Among these entries, how many lines contain "service"? Say the number and nothing else.

[[ Data for this task, beginning ]]

(** Modelled from the spec: [BaseConsumer.__init__] of
    [channels/generic/base.py], which is not part of the sources at hand;
    the instance keeps the message and the keyword arguments it was
    dispatched with. *)
Definition init (c : consumer_class) (m : message) (kwargs : dict) : consumer :=
  {| cls := c; self_message := m; self_kwargs := kwargs;
     self_path := None;
     self_channel_session_user := channel_session_user c |}.

(** Modelled from the spec: [BaseConsumer.get_handler] of
    [channels/generic/base.py], which is not part of the sources at hand;
    the handler is selected by the kind of event through the class's
    [method_mapping], and the session attachment, when enabled, is
    wrapped around it. *)
Definition get_handler (method_mapping : list (string * string))
    (self : consumer) (m : message) : outcome handler :=
  match find (fun kv => String.eqb (fst kv) (channel m)) method_mapping with
  | None => Raise (KeyError (VStr (channel m)))
  | Some (_, name) =>
      let h := BoundMethod name in
      if self_channel_session_user self then Ok (channel_session_user_ h)
      else if channel_session (cls self) then Ok (channel_session_ h)
      else Ok h
  end.

End BaseConsumer.

Module WebsocketConsumer.

Definition method_mapping : list (string * string) :=
  [ ("websocket.connect", "raw_connect");
    ("websocket.receive", "raw_receive");
    ("websocket.disconnect", "raw_disconnect") ].

(** [get_handler] assigns to [self]: the instance after the call is
    returned next to the outcome, also when the call raises. *)
Definition get_handler (self : consumer) (m : message) : consumer * outcome handler :=
  let self1 :=
    if http_user (cls self)
    then {| cls := cls self; self_message := self_message self;
            self_kwargs := self_kwargs self; self_path := self_path self;
            self_channel_session_user := true |}
    else self in
  match dict_get (content m) "path" with
  | None => (self1, Raise (KeyError (VStr "path")))
  | Some p =>
      let self2 :=
        {| cls := cls self1; self_message := self_message self1;
           self_kwargs := self_kwargs self1; self_path := Some p;
           self_channel_session_user := self_channel_session_user self1 |} in
      match BaseConsumer.get_handler method_mapping self2 m with
      | Raise e => (self2, Raise e)
      | Ok h0 =>
          let h :=
            if http_user (cls self2) then channel_session_user_from_http h0
            else h0 in
          if strict_ordering (cls self2) then (self2, Ok (enforce_ordering h false))
          else if slight_ordering (cls self2) then (self2, Ok (enforce_ordering h true))
          else (self2, Ok h)
      end
  end.

(** User-level callbacks: the class bodies are [pass]; the call is
    recorded. *)
Definition connect (self : consumer) (m : message) (kwargs : dict) : M unit :=
  emit (UserConnect m kwargs).

Definition receive (self : consumer) (text bytes : value) (kwargs : dict) : M unit :=
  emit (UserReceive text bytes kwargs).

Definition disconnect (self : consumer) (m : message) (kwargs : dict) : M unit :=
  emit (UserDisconnect m kwargs).

Definition raw_connect (self : consumer) (m : message) (kwargs : dict) : M unit :=
  for_each (connection_groups (cls self) kwargs)
    (fun group => emit (GroupAdd group (reply_channel m))) ;;;
  connect self m kwargs.

Definition raw_receive (self : consumer) (m : message) (kwargs : dict) : M unit :=
  if message_contains m "text" then
    text <- message_getitem m "text" ;;
    receive self text VNone kwargs
  else
    bytes <- message_getitem m "bytes" ;;
    receive self VNone bytes kwargs.

Definition send (self : consumer) (text bytes : value) (close : bool) : M unit :=
  let message0 : dict := [] in
  let message1 :=
    if close then dict_set message0 "close" (VBool true) else message0 in
  message2 <-
    (if is_not_none text then ret (dict_set message1 "text" text)
     else if is_not_none bytes then ret (dict_set message1 "bytes" bytes)
     else raise (ValueError "You must pass text or bytes")) ;;
  reply_channel_send (self_message self) (VDict message2).

Definition group_send (name : string) (text bytes : value) (close : bool) : M unit :=
  let message0 : dict := [] in
  let message1 :=
    if close then dict_set message0 "close" (VBool true) else message0 in
  message2 <-
    (if is_not_none text then ret (dict_set message1 "text" text)
     else if is_not_none bytes then ret (dict_set message1 "bytes" bytes)
     else raise (ValueError "You must pass text or bytes")) ;;
  emit (GroupSend name (VDict message2)).

Definition close (self : consumer) : M unit :=
  reply_channel_send (self_message self) (VDict [("close", VBool true)]).

Definition raw_disconnect (self : consumer) (m : message) (kwargs : dict) : M unit :=
  for_each (connection_groups (cls self) kwargs)
    (fun group => emit (GroupDiscard group (reply_channel m))) ;;;
  disconnect self m kwargs.

End WebsocketConsumer.

Module JsonWebsocketConsumer.

(** User-level callback: the class body is [pass]; the call is recorded. *)
Definition receive (self : consumer) (content : value) (kwargs : dict) : M unit :=
  emit (UserReceiveJson content kwargs).

(** [self.receive] is looked up on the instance: [receive_method] is the
    class's own [receive] or the one a subclass overrides it with. *)
Definition raw_receive (J : json_library)
    (receive_method : consumer -> value -> dict -> M unit)
    (self : consumer) (m : message) (kwargs : dict) : M unit :=
  if message_contains m "text" then
    text <- message_getitem m "text" ;;
    content <- json_loads J text ;;
    receive_method self content kwargs
  else
    raise (ValueError "No text section for incoming WebSocket frame!").

Definition send (J : json_library) (self : consumer) (content : value)
    (close : bool) : M unit :=
  text <- json_dumps J JSONEncoder content ;;
  WebsocketConsumer.send self (VStr text) VNone close.

Definition group_send (J : json_library) (name : string) (content : value)
    (close : bool) : M unit :=
  text <- json_dumps J JSONEncoder content ;;
  WebsocketConsumer.group_send name (VStr text) VNone close.

End JsonWebsocketConsumer.

Module WebsocketDemultiplexer.

(** [stream in self.mapping]: the keys of the mapping are stream names;
    looking up a list or a dict raises, as they cannot be hashed. *)
Definition mapping_contains (mp : list (string * string)) (stream : value) : M bool :=
  match stream with
  | VStr s => ret (existsb (fun kv => String.eqb (fst kv) s) mp)
  | VList _ => raise (TypeError "unhashable type: 'list'")
  | VDict _ => raise (TypeError "unhashable type: 'dict'")
  | _ => ret false
  end.

(** [self.mapping[stream]] *)
Definition mapping_getitem (mp : list (string * string)) (stream : value) : M string :=
  match stream with
  | VStr s =>
      match find (fun kv => String.eqb (fst kv) s) mp with
      | Some (_, destination) => ret destination
      | None => raise (KeyError stream)
      end
  | VList _ => raise (TypeError "unhashable type: 'list'")
  | VDict _ => raise (TypeError "unhashable type: 'dict'")
  | _ => raise (KeyError stream)
  end.

Definition receive (self : consumer) (content : value) (kwargs : dict) : M unit :=
  match content with
  | VDict c =>
      if dict_mem c "stream" && dict_mem c "payload" then
        stream <- dict_getitem c "stream" ;;
        mapped <- mapping_contains (mapping (cls self)) stream ;;
        if mapped : bool then
          payload <- dict_getitem c "payload" ;;
          match payload with
          | VDict p =>
              rc <- message_getitem (self_message self) "reply_channel" ;;
              let p' := dict_set p "reply_channel" rc in
              destination <- mapping_getitem (mapping (cls self)) stream ;;
              emit (ChannelSend destination (VDict p'))
          | _ => raise (ValueError "Multiplexed frame payload is not a dict")
          end
        else
          raise (ValueError "Invalid multiplexed frame received (stream not mapped)")
      else
        raise (ValueError "Invalid multiplexed frame received (no channel/payload key)")
  | _ =>
      raise (ValueError "Invalid multiplexed frame received (no channel/payload key)")
  end.

(** The demultiplexer inherits [raw_receive] from the JSON consumer and
    overrides the [receive] it calls. *)
Definition raw_receive (J : json_library) : consumer -> message -> dict -> M unit :=
  JsonWebsocketConsumer.raw_receive J receive.

Definition encode (J : json_library) (stream payload : value) : M value :=
  text <- json_dumps J DjangoJSONEncoder
            (VDict [("stream", stream); ("payload", payload)]) ;;
  ret (VDict [("text", VStr text)]).

Definition send (J : json_library) (self : consumer) (stream payload : value) : M unit :=
  frame <- encode J stream payload ;;
  reply_channel_send (self_message self) frame.

Definition group_send (J : json_library) (name : string) (stream payload : value)
    (close : bool) : M unit :=
  frame <- encode J stream payload ;;
  let frame' :=
    match frame with
    | VDict f => if close then VDict (dict_set f "close" (VBool true)) else frame
    | _ => frame
    end in
  emit (GroupSend name frame').

End WebsocketDemultiplexer.

(** ** The group service *)

Module Groups.

(** Modelled from the spec: the group registry ([channels.channel.Group] and
    the channel layer behind it) is not part of the sources at hand; it is a
    set of members per group name, here the answer to whether a channel is a
    member of a group. *)
Definition registry : Type := string -> string -> bool.

Definition empty : registry := fun _ _ => false.

(** Modelled from the spec: [Group(group).add(member)] of the absent group
    service; joining twice does not duplicate membership. *)
Definition add (r : registry) (group member : string) : registry :=
  fun g c => if String.eqb g group && String.eqb c member then true else r g c.

(** Modelled from the spec: [Group(group).discard(member)] of the absent
    group service; leaving a group one is not a member of changes nothing. *)
Definition discard (r : registry) (group member : string) : registry :=
  fun g c => if String.eqb g group && String.eqb c member then false else r g c.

[[ Data for this task, end ]]

- _Answer section_
3